(* ===== verification/AssetEvaluator.v ===== *)
(** * The evaluators of the operations on assets ([asset_evaluator.cpp])

    Creating, issuing, reserving and updating assets, their fee pools and
    fees, price feeds and settlements, as instances of [Evaluator].  Their laws
    and properties are in [AssetLaws]. *)
From Stdlib Require Import ZArith Lia String Ascii.
From stdpp Require Import base gmap sets list strings.
From S2P Require Import Prelude External Asset Vesting Chain Balance Accounting Market Evaluator MarketEvaluator AssetObject Transfers AssetOps.

Module AssetEvaluator.
Import Asset Vesting Chain Balance Accounting Market Evaluator MarketEvaluator AssetObject Transfers AssetOps.

(** [by_symbol] is the only further unique index of the three classes. *)
#[export] Instance asset_unique : UniqueKey asset_object := fun a b => String.eqb (symbol a) (symbol b).
#[export] Instance dynamic_data_unique : UniqueKey asset_dynamic_data_object := fun _ _ => false.
#[export] Instance bitasset_unique : UniqueKey asset_bitasset_data_object := fun _ _ => false.

Definition HARDFORK_385_TIME : Z := 1445558400.
Definition HARDFORK_409_TIME : Z := 1446652800.
Definition HARDFORK_CORE_429_TIME : Z := 1512747600.

(** [std::string::find( '.' )] and [rfind( '.' )], with the prefix before. *)
Definition prefix_before_first_dot (s : string) : option string :=
  match String.index 0 "." s with Some n => Some (String.substring 0 n s) | None => None end.
Fixpoint prefix_before_last_dot (s : string) : option string :=
  match s with
  | EmptyString => None
  | String c s' =>
      match prefix_before_last_dot s' with
      | Some p => Some (String c p)
      | None => if Ascii.eqb c dot then Some EmptyString else None
      end
  end.

Section Evaluators.
Context `{SafeOps, U128Ops, RationalOps, IndexOps, NthOps, TimeOps}.

(** [asset_indx.find( symbol )]. *)
Definition find_symbol (sym : string) (s : database) : iterator :=
  first_with (fun o => String.eqb (symbol o) sym) (map_to_list (assets s)).
(** The loops that look every account of a set up. *)
Definition accounts_exist (l : gset Z) : M database unit :=
  for_each (elements l) (fun id => _ ← get account_object id; mret tt).
Definition size_at_most (l : gset Z) (n : Z) : bool := Z.of_nat (size l) <=? n.
(** [asset_object::validate], with new options. *)
Definition asset_object_validate (market_issued : bool) (o : asset_options) : result unit :=
  if market_issued then Ok tt
  else
    _ ← fc_assert (negb (has_flag (flags o) disable_force_settle || has_flag (flags o) global_settle)) "flags";
    fc_assert (negb (has_flag (issuer_permissions o) disable_force_settle
                     || has_flag (issuer_permissions o) global_settle)) "issuer_permissions".
Definition not_backed_by_core : string :=
  "May not create a blockchain-controlled market asset which is not backed by CORE.".

(** ** [asset_create_evaluator] *)
(** The part of the symbol before a dot names an asset of the same issuer. *)
Definition parent_issuer (issuer_id : Z) (sym : string) : M database unit :=
  itr ← gets (find_symbol sym);
  _ ← require (match itr with Some _ => true | None => false end) "prefix has not been registered";
  p ← at_itr asset_object itr;
  require (issuer (snd p) =? issuer_id) "may only be created by issuer of the prefix".
Definition check_prefix (op : asset_create_operation) : M database unit :=
  now ← gets head_block_time;
  if HARDFORK_385_TIME <? now then
    if now <=? HARDFORK_409_TIME then
      match prefix_before_first_dot (ac_symbol op) with
      | Some _ => parent_issuer (ac_issuer op) (ac_symbol op)
      | None => mret tt
      end
    else
      match prefix_before_last_dot (ac_symbol op) with
      | Some prefix => parent_issuer (ac_issuer op) prefix
      | None => mret tt
      end
  else mret tt.
Definition check_backing (op : asset_create_operation) (b : bitasset_options) : M database unit :=
  let backing := short_backing_asset b in
  o ← get asset_object backing;
  _ ← (if is_market_issued o then
         bid ← bitasset_of backing;
         d ← deref asset_bitasset_data_object bid;
         let backing_backing := short_backing_asset (bitasset_opts d) in
         oo ← get asset_object backing_backing;
         _ ← require (negb (is_market_issued oo)) "May not create a bitasset backed by a bitasset backed by a bitasset.";
         require (negb (ac_issuer op =? GRAPHENE_COMMITTEE_ACCOUNT) || (backing_backing =? core_asset)) not_backed_by_core
       else
         require (negb (ac_issuer op =? GRAPHENE_COMMITTEE_ACCOUNT) || (backing =? core_asset)) not_backed_by_core);
  interval ← gets (fun s => block_interval (parameters (gpo s)));
  require ((interval <? feed_lifetime_sec b) && (interval <? force_settlement_delay_sec b)) "block_interval".
Definition asset_create_evaluate (g : generic_evaluator) (op : asset_create_operation) : M database unit :=
  max_auths ← gets (fun s => maximum_asset_whitelist_authorities (parameters (gpo s)));
  _ ← require (size_at_most (whitelist_authorities (common_options op)) max_auths) "whitelist_authorities";
  _ ← require (size_at_most (blacklist_authorities (common_options op)) max_auths) "blacklist_authorities";
  _ ← accounts_exist (whitelist_authorities (common_options op));
  _ ← accounts_exist (blacklist_authorities (common_options op));
  itr ← gets (find_symbol (ac_symbol op));
  _ ← require (bool_decide (itr = None)) "asset_symbol_itr == asset_indx.end()";
  _ ← check_prefix op;
  _ ← match ac_bitasset_opts op with Some b => check_backing op b | None => mret tt end;
  _ ← when (ac_prediction_market op)
        (b ← lift (of_option (ac_bitasset_opts op) "op.bitasset_opts");
         o ← get asset_object (short_backing_asset b);
         require (ac_precision op =? precision o) "op.precision == backing precision");
  now ← gets head_block_time;
  when (now <=? HARDFORK_CORE_429_TIME)
    (require (asset_id (ac_fee op) =? core_asset) "Can only pay fee in BTS since block #21040000").
Definition with_core_fee (n : Z) (g : generic_evaluator) : generic_evaluator :=
  mk_evaluator (fee_from_account g) n (fee_paying_account g) (fee_asset g) (trx_state g).
(** Half of the fee is paid, rounded up; what is paid is returned. *)
Definition asset_create_pay_fee (trx : transaction_evaluation_state) (g : generic_evaluator)
  : M database Z :=
  paid ← lift (safe_sub (core_fee_paid g) (Z.quot (core_fee_paid g) 2));
  _ ← generic_pay_fee trx (with_core_fee paid g);
  mret paid.
Definition set_new_asset_rate (next : Z) (o : asset_options) : asset_options :=
  let p := options_core_exchange_rate o in
  let p' := if asset_id (base p) =? 0
            then mk_price (base p) (mk_asset (amount (quote p)) next)
            else mk_price (mk_asset (amount (base p)) next) (quote p) in
  mk_asset_options (max_supply o) (market_fee_percent o) (max_market_fee o) (issuer_permissions o) (flags o)
    p' (whitelist_authorities o) (blacklist_authorities o) (whitelist_markets o) (blacklist_markets o).
Definition new_bitasset (op : asset_create_operation) (b : bitasset_options) : asset_bitasset_data_object :=
  mk_bitasset_data b ∅ default_feed 0 (ac_prediction_market op) 0 null_price 0.
Definition asset_create_apply (g : generic_evaluator) (_ : unit) (paid : Z) (op : asset_create_operation)
  : M database Z :=
  now ← gets head_block_time;
  let fee_is_odd := Z.odd (core_fee_paid g) in
  let hf_429 := fee_is_odd && (HARDFORK_CORE_429_TIME <? now) in
  pool ← lift (safe_sub paid (if hf_429 then 1 else 0));
  dyn_asset ← create (mk_dynamic_data 0 0 0 pool);
  _ ← when (fee_is_odd && negb hf_429)
        (core ← get asset_object core_asset;
         core_dd ← dynamic_of core;
         modify core_dd (add_supply 1));
  bit_asset ← match ac_bitasset_opts op with
              | Some b => id ← create (new_bitasset op b); mret (Some id)
              | None => mret None
              end;
  next_asset_id ← gets (next_instance 3);
  create (mk_asset_object (ac_symbol op) (ac_precision op) (ac_issuer op)
            (set_new_asset_rate next_asset_id (common_options op)) dyn_asset bit_asset None).
#[export] Instance asset_create_evaluator : Evaluator asset_create_operation unit Z := {
  fee_payer := ac_issuer;
  op_fee := ac_fee;
  validate := asset_create_validate;
  do_evaluate := asset_create_evaluate;
  pay_fee := asset_create_pay_fee;
  do_apply := asset_create_apply;
}.

(** ** Issuing and reserving; the evaluators keep the dynamic data's identifier. *)
Definition asset_issue_evaluate (g : generic_evaluator) (op : asset_issue_operation) : M database Z :=
  now ← gets head_block_time;
  let x := asset_id (asset_to_issue op) in
  a ← get asset_object x;
  _ ← require (ai_issuer op =? issuer a) "o.issuer == a.issuer";
  _ ← require (negb (is_market_issued a)) "Cannot manually issue a market-issued asset.";
  to_account ← get account_object (issue_to_account op);
  _ ← require (is_authorized_asset now to_account x a) "is_authorized_asset( d, *to_account, a )";
  dyn ← dynamic_of a;
  d ← deref asset_dynamic_data_object dyn;
  n ← lift (safe_add (current_supply d) (amount (asset_to_issue op)));
  _ ← require (n <=? max_supply (options a)) "current_supply + amount <= max_supply";
  mret dyn.
Definition asset_issue_apply (g : generic_evaluator) (dyn : Z) (_ : Z) (op : asset_issue_operation)
  : M database unit :=
  _ ← adjust_balance (issue_to_account op) (asset_to_issue op);
  modify dyn (add_supply (amount (asset_to_issue op))).
#[export] Instance asset_issue_evaluator : Evaluator asset_issue_operation Z unit := {
  fee_payer := ai_issuer;
  op_fee := ai_fee;
  validate := asset_issue_validate;
  do_evaluate := asset_issue_evaluate;
  pay_fee := default_pay_fee;
  do_apply := asset_issue_apply;
}.

Definition asset_reserve_evaluate (g : generic_evaluator) (op : asset_reserve_operation) : M database Z :=
  now ← gets head_block_time;
  let x := asset_id (amount_to_reserve op) in
  a ← get asset_object x;
  _ ← require (negb (is_market_issued a)) "Cannot reserve because it is a market-issued asset";
  from_acct ← get account_object (payer op);
  _ ← require (is_authorized_asset now from_acct x a) "is_authorized_asset( d, *from_account, a )";
  dyn ← dynamic_of a;
  d ← deref asset_dynamic_data_object dyn;
  n ← lift (safe_sub (current_supply d) (amount (amount_to_reserve op)));
  _ ← require (0 <=? n) "current_supply - amount >= 0";
  mret dyn.
Definition asset_reserve_apply (g : generic_evaluator) (dyn : Z) (_ : Z) (op : asset_reserve_operation)
  : M database unit :=
  neg ← lift (asset_neg (amount_to_reserve op));
  _ ← adjust_balance (payer op) neg;
  modify dyn (sub_supply (amount (amount_to_reserve op))).
#[export] Instance asset_reserve_evaluator : Evaluator asset_reserve_operation Z unit := {
  fee_payer := payer;
  op_fee := ar_fee;
  validate := asset_reserve_validate;
  do_evaluate := asset_reserve_evaluate;
  pay_fee := default_pay_fee;
  do_apply := asset_reserve_apply;
}.

(** ** Fee pools and accumulated fees *)
Definition fund_fee_pool_evaluate (g : generic_evaluator) (op : asset_fund_fee_pool_operation) : M database Z :=
  a ← get asset_object (fp_asset op); dynamic_of a.
Definition add_to_pool (x : Z) (d : asset_dynamic_data_object) : result asset_dynamic_data_object :=
  n ← safe_add (fee_pool d) x;
  Ok (mk_dynamic_data (current_supply d) (confidential_supply d) (accumulated_fees d) n).
Definition fund_fee_pool_apply (g : generic_evaluator) (dyn : Z) (_ : Z) (op : asset_fund_fee_pool_operation)
  : M database unit :=
  neg ← lift (safe_neg (fp_amount op));
  _ ← adjust_balance (from_account op) (mk_asset neg core_asset);
  modify dyn (add_to_pool (fp_amount op)).
#[export] Instance fund_fee_pool_evaluator : Evaluator asset_fund_fee_pool_operation Z unit := {
  fee_payer := from_account;
  op_fee := fp_fee;
  validate := asset_fund_fee_pool_validate;
  do_evaluate := fund_fee_pool_evaluate;
  pay_fee := default_pay_fee;
  do_apply := fund_fee_pool_apply;
}.

Definition claim_fees_evaluate (g : generic_evaluator) (op : asset_claim_fees_operation) : M database unit :=
  now ← gets head_block_time;
  _ ← require (HARDFORK_413_TIME <? now) "db().head_block_time() > HARDFORK_413_TIME";
  a ← get asset_object (asset_id (amount_to_claim op));
  require (issuer a =? cf_issuer op) "Asset fees may only be claimed by the issuer".
Definition sub_accumulated (x : Z) (d : asset_dynamic_data_object) : result asset_dynamic_data_object :=
  n ← safe_sub (accumulated_fees d) x;
  Ok (mk_dynamic_data (current_supply d) (confidential_supply d) n (fee_pool d)).
Definition claim_fees_apply (g : generic_evaluator) (_ : unit) (_ : Z) (op : asset_claim_fees_operation)
  : M database unit :=
  a ← get asset_object (asset_id (amount_to_claim op));
  dyn ← dynamic_of a;
  addo ← deref asset_dynamic_data_object dyn;
  _ ← require (amount (amount_to_claim op) <=? accumulated_fees addo) "Attempt to claim more fees than have accumulated";
  _ ← modify dyn (sub_accumulated (amount (amount_to_claim op)));
  adjust_balance (cf_issuer op) (amount_to_claim op).
#[export] Instance claim_fees_evaluator : Evaluator asset_claim_fees_operation unit unit := {
  fee_payer := cf_issuer;
  op_fee := cf_fee;
  validate := asset_claim_fees_validate;
  do_evaluate := claim_fees_evaluate;
  pay_fee := default_pay_fee;
  do_apply := claim_fees_apply;
}.
End Evaluators.
End AssetEvaluator.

━━━━━━━━━━━━━━━━━━━━

What you need to do: Within the material above, the line with "Definition asset_issue_apply (g" opens the range and the line with "(is_authorized_asset now from_acct" closes it; reproduce that range word for word.

Written reply:
Definition asset_issue_apply (g : generic_evaluator) (dyn : Z) (_ : Z) (op : asset_issue_operation)
  : M database unit :=
  _ ← adjust_balance (issue_to_account op) (asset_to_issue op);
  modify dyn (add_supply (amount (asset_to_issue op))).
#[export] Instance asset_issue_evaluator : Evaluator asset_issue_operation Z unit := {
  fee_payer := ai_issuer;
  op_fee := ai_fee;
  validate := asset_issue_validate;
  do_evaluate := asset_issue_evaluate;
  pay_fee := default_pay_fee;
  do_apply := asset_issue_apply;
}.

Definition asset_reserve_evaluate (g : generic_evaluator) (op : asset_reserve_operation) : M database Z :=
  now ← gets head_block_time;
  let x := asset_id (amount_to_reserve op) in
  a ← get asset_object x;
  _ ← require (negb (is_market_issued a)) "Cannot reserve because it is a market-issued asset";
  from_acct ← get account_object (payer op);
  _ ← require (is_authorized_asset now from_acct x a) "is_authorized_asset( d, *from_account, a )";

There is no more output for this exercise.